Investors should broaden investment horizon, refocus on rental income

CYBERJAYA: Property players and investors should broaden their property investment horizon and refocus their attention on rental income, according to Zerin Properties chief executive officer Previndran Singhe.

Equating the property market with used computers that “hang” after several years of use, he said investors need to “reboot” their investment strategy so that they can gain maximum returns from their investments.  

Presenting a paper on Malaysia’s 2014 property market outlook yesterday, Previndran said real estate is and has always been a long-term and not a three-year or two-week horizon investment.

“It’s a minimum of five to 20 years investment range,” he said, adding that a reboot strategy is needed to sustain income from a real estate investment.

Previndran said investors also need to reboot their strategy by focusing on actual gains, and not just capital gains.

“Buyers should try to refocus on rental income to sustain properties that they have purchased, and look at funding systems that are available such as the bullet payment scheme,” he said.

On the latest market trend in commercial properties in Kuala Lumpur, Previndran said new buildings are being occupied but at the expense of older buildings which will end up vacant.

“These older buildings might be transformed into boutique or budget hotels or even new office buildings,” he said, adding that old buildings are not necessarily old but are not relevant to the market anymore.

Previndran pointed out that take-ups for new office buildings are mainly from financial, oil and gas and expansionary services.

He is optimistic about the industrial sector, which will continue to drive the local property market.

“The industrial sector has been very slow in providing supply to the market.
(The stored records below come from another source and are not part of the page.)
(** * AI code-completion extension: the context / fingerprint / cache /
    dispatch pipeline

    A shallow embedding of the TypeScript sources of the editor extension
    ([completion_provider.ts], [api_client.ts], [statistics_manager.ts],
    [context_extracter.ts], [configuration_manager.ts])
    and the properties its specification states about them.

    Conventions of the embedding:
    - a JavaScript string is a [string]: a sequence of code units, each an
      [ascii];
    - a JavaScript number that the code only ever uses as a counter, a
      size or a time stamp is a [Z]; a number that is fractional (a
      confidence, a rate, an average) is an exact rational [Q];
    - an optional property ([x?: T]) and a nullable one ([T | null]) are
      [option T];
    - a [Map] is an association list in insertion order with unique keys;
    - an object literal used as a table is such a list too, and a lookup
      in it also finds the members inherited from [Object.prototype];
    - a setting has the type that the schema of the extension declares for
      it;
    - a call that may raise returns a [completion]: [Normal v] or
      [Throw e];
    - [async] code is cut at its [await]: the part before it and the part
      after it are two state transformers. *)

From Stdlib Require Import ZArith QArith Qround Lia Ascii.
From stdpp Require Import base list strings gmap pretty sorting.

Local Open Scope Z_scope.

(* ================================================================== *)
(** * Part I: the embedding *)
(* ================================================================== *)

(** ** JavaScript runtime notions the sources rely on *)

Module JS.

(** The body of an HTTP error reply, as [getErrorMessage] reads it:
    [error.response.status], [error.response.data?.message] and
    [error.response.statusText]. *)
Record ErrorReply := {
  reply_status : Z;
  reply_data_message : option string;
  reply_statusText : string
}.

(** A raised value, with the properties the sources inspect:
    [error.response], [error.request] (present or not), [error.code] and
    [error.message]. *)
Record Error := {
  err_response : option ErrorReply;
  err_request : bool;
  err_code : option string;
  err_message : string
}.

(** [new Error(msg)]: no [response], no [request], no [code]. *)
Definition new_Error (msg : string) : Error :=
  {| err_response := None; err_request := false; err_code := None;
     err_message := msg |}.

(** The outcome of evaluating an expression or a call. *)
Inductive completion (A : Type) : Type :=
| Normal (a : A)
| Throw (e : Error).
Arguments Normal {A} a.
Arguments Throw {A} e.

Definition bind {A B} (c : completion A) (k : A -> completion B) : completion B :=
  match c with
  | Normal a => k a
  | Throw e => Throw e
  end.

Notation "x <- c ;; k" := (bind c (fun x => k))
  (at level 100, c at next level, right associativity).

(** [xs.map(f)] where [f] may raise: elements are visited left to right
    and the first exception aborts the traversal. *)
Fixpoint map_index {A B} (f : A -> Z -> completion B) (i : Z) (xs : list A)
  : completion (list B) :=
  match xs with
  | [] => Normal []
  | x :: rest =>
      y <- f x i ;;
      ys <- map_index f (i + 1) rest ;;
      Normal (y :: ys)
  end.

(** A string is truthy when it is not empty. *)
Definition truthy_string (s : string) : bool :=
  match s with EmptyString => false | _ => true end.

(** [a || b] on an optional string: the first truthy operand. *)
Definition or_string (a : option string) (b : string) : string :=
  match a with
  | Some s => if truthy_string s then s else b
  | None => b
  end.

(** [a || b] on an optional number: [0] and [undefined] are falsy. *)
Definition or_number (a : option Z) (b : Z) : Z :=
  match a with
  | Some n => if n =? 0 then b else n
  | None => b
  end.

Definition newline : ascii := "010"%char.
Definition tab : ascii := "009"%char.
Definition space : ascii := " "%char.

(** [s.split(sep)] for a one-character separator: never empty. *)
Fixpoint split (sep : ascii) (s : string) : list string :=
  match s with
  | EmptyString => [EmptyString]
  | String c rest =>
      if Ascii.eqb c sep then EmptyString :: split sep rest
      else match split sep rest with
           | piece :: pieces => String c piece :: pieces
           | [] => [String c EmptyString]
           end
  end.

(** [pieces.join(sep)]. *)
Fixpoint join (sep : ascii) (pieces : list string) : string :=
  match pieces with
  | [] => EmptyString
  | [piece] => piece
  | piece :: rest => piece +:+ String sep (join sep rest)
  end.

(** [xs.pop()] on a fresh array: its last element. *)
Definition pop (xs : list string) : option string := last xs.

(** [xs.slice(-n)]: the last [n] elements (all of them when there are
    fewer). *)
Definition slice_last {A} (n : nat) (xs : list A) : list A :=
  drop (length xs - n) xs.

(** [xs.slice(0, n)]. *)
Definition slice_first {A} (n : nat) (xs : list A) : list A := take n xs.

(** [String(n)] for an integer below [10^21] in magnitude, which is
    written with all its digits. *)
Definition String_of (n : Z) : string := pretty n.

(** The longest string of the engine (V8 on a 64-bit platform):
    [2^29 - 24] code units. *)
Definition max_string_length : Z := 536870888.

(** [c.repeat(n)] for a one-character string; a negative count raises a
    [RangeError], and so does a count beyond the longest string. *)
Fixpoint replicate_char (n : nat) (c : ascii) : string :=
  match n with
  | O => EmptyString
  | S m => String c (replicate_char m c)
  end.

Definition repeat (c : ascii) (n : Z) : completion string :=
  if n <? 0 then Throw (new_Error ("Invalid count value: " +:+ String_of n))
  else if max_string_length <? n then Throw (new_Error "Invalid string length")
  else Normal (replicate_char (Z.to_nat n) c).

(** [s.padStart(n, c)] for a one-character pad. *)
Definition padStart (n : nat) (c : ascii) (s : string) : string :=
  replicate_char (n - String.length s) c +:+ s.

(** [Math.round(x)]: the nearest integer, halves rounded up. *)
Definition Math_round (x : Q) : Z := Qfloor (x + (1 # 2)).

(** The class [\s] of regular expressions, on code units below 256. *)
Definition is_whitespace (c : ascii) : bool :=
  match nat_of_ascii c with
  | 9%nat | 10%nat | 11%nat | 12%nat | 13%nat | 32%nat | 160%nat => true
  | _ => false
  end.

(** The rest of a string after its leading whitespace. *)
Fixpoint skip_whitespace (s : string) : string :=
  match s with
  | EmptyString => EmptyString
  | String c rest => if is_whitespace c then skip_whitespace rest else s
  end.

(** [line.replace(re, r)] where [re] is the pattern "start of input, then
    any run of whitespace, captured" and the replacement [r] has no dollar
    sign: the pattern matches once, at the start, the longest run of
    whitespace (possibly empty), and [r] takes its place. *)
Definition replace_leading_whitespace (r line : string) : string :=
  r +:+ skip_whitespace line.

(** [a < b] on strings: by code units, left to right. *)
Definition string_lt (a b : string) : bool := String.ltb a b.

End JS.

Import JS.

(** ** The data model ([completion_provider.ts], lines 8-80) *)

Record Position := {
  line : Z;
  character : Z
}.

Record FunctionContext := {
  fn_name : string;
  fn_parameters : list string;
  fn_returnType : option string
}.

Record ClassContext := {
  cls_name : string;
  cls_methods : list string;
  cls_properties : list string
}.

Inductive Scope := scope_local | scope_global | scope_parameter.

Record VariableBinding := {
  var_name : string;
  var_type : string;
  var_scope : Scope
}.

Inductive IndentStyle := spaces | tabs.

Record CodeContext := {
  currentLine : string;
  filePath : option string;
  previousLines : list string;
  position : Position;
  language : string;
  functionContext : option FunctionContext;
  classContext : option ClassContext;
  imports : list string;
  variables : list VariableBinding;
  fileExtension : option string;
  indentStyle : option IndentStyle;
  indentSize : option Z;
  contextWindow : option Z
}.
Lemma main_returns_only_after_shutdown_witness :
  RETVAL_OK = RETVAL_OK /\
  (exists (tc : Z) (pre : list event),
     timeout_count_of (ini default_world) = Some tc /\
     fst (main default_world (repeat pressed_tick 31)) =
       pre ++ shutdown_sequence (read_config (ini default_world) tc) ++
       [Einiparser_freedict]) /\
  forall more : list TickInput,
    main default_world (repeat pressed_tick 31 ++ more) =
      (fst (main default_world (repeat pressed_tick 31)), Returned RETVAL_OK).
Proof.
  apply (main_returns_only_after_shutdown default_world
           (repeat pressed_tick 31)).
  vm_compute. reflexivity.
Defined.

(** ** The COS check inside the loop *)

Lemma filter_command_wifi (pin lw : Z) (a : string) :
  filter is_command (fst (wifiLightHandler pin lw a)) = [].
Proof.
  unfold wifiLightHandler.
  repeat (match goal with |- context [if ?b then _ else _] => destruct b end);
    reflexivity.
Qed.

(** X12: as long as the loop goes on, the commands it runs are exactly those
    of the COS check applied to the COS pin samples, in order, and the COS
    state it is left in is the one the COS check alone leaves: the shutdown
    switch, the network indicator and their inputs have no influence on the
    keying. *)
Theorem loop_commands_are_cos_commands
    (L : Locals) (ticks : list TickInput) :
  forall (st st' : LoopState) (evs : list event),
    run_loop L st ticks = (evs, Polling st') ->
    filter is_command evs =
      filter is_command
        (List.concat (fst (cos_run L (cos st) (map cos_pin ticks)))) /\
    cos st' = snd (cos_run L (cos st) (map cos_pin ticks)).
Proof.
  induction ticks as [|inp rest IH]; intros st st' evs; cbn [run_loop map cos_run].
  - intros Heq. apply pair_equal_spec in Heq as [<- Hst].
    injection Hst as <-. split; reflexivity.
  - destruct (loop_body L st inp) as [e1 [st1 | |]] eqn:Hbody; [|discriminate..].
    destruct (run_loop L st1 rest) as [more out] eqn:Hrun.
    intros Heq. apply pair_equal_spec in Heq as [<- ->].
    apply loop_body_continue in Hbody as (_ & -> & Hcos & _).
    destruct (IH st1 st' more Hrun) as [Hcmd Hst].
    rewrite Hcos in Hcmd, Hst.
    destruct (cos_check L (cos st) (cos_pin inp)) as [cev c]; cbn [fst snd] in *.
    destruct (cos_run L c (map cos_pin rest)) as [tr c2]; cbn [fst snd] in *.
    split; [|assumption].
    cbn [List.concat]. rewrite !filter_app, Hcmd.
    destruct (_ && _); [rewrite filter_command_wifi|];
      cbn [filter is_command app]; now rewrite ?app_nil_r.
Qed.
Yet, 50% of our GDP [gross domestic product) is from the industrial sector and it is still growing. I think we will see more activities in the industrial sector and its sub-sectors,” said Previndran.

He said properties within the proximity of the mass rapid transit (MRT) and light rail transit (LRT) stations will be the hot spots. “We just need to look at how it happened in Singapore.”

On the property cooling measures that the government announced in the 2014 Budget last October, Previndran said they are not going to improve the current situation.

“It’s not answering the fundamental question in the market, which is supply that is taking too long and too expensive to come in.”

Among the measures were an increase in real property gains tax to 30% for properties disposed of within three years, and the raising of the value of properties that foreigners buy from RM500,000 to RM1 million.

Previndran said the cooling measures would hit the secondary market in the first quarter of the year. The Iskandar Malaysia region will probably experience the worst hit in the first quarter because of the stringent foreign investment regulations.

This article first appeared in The Edge Financial Daily, on February 13, 2014.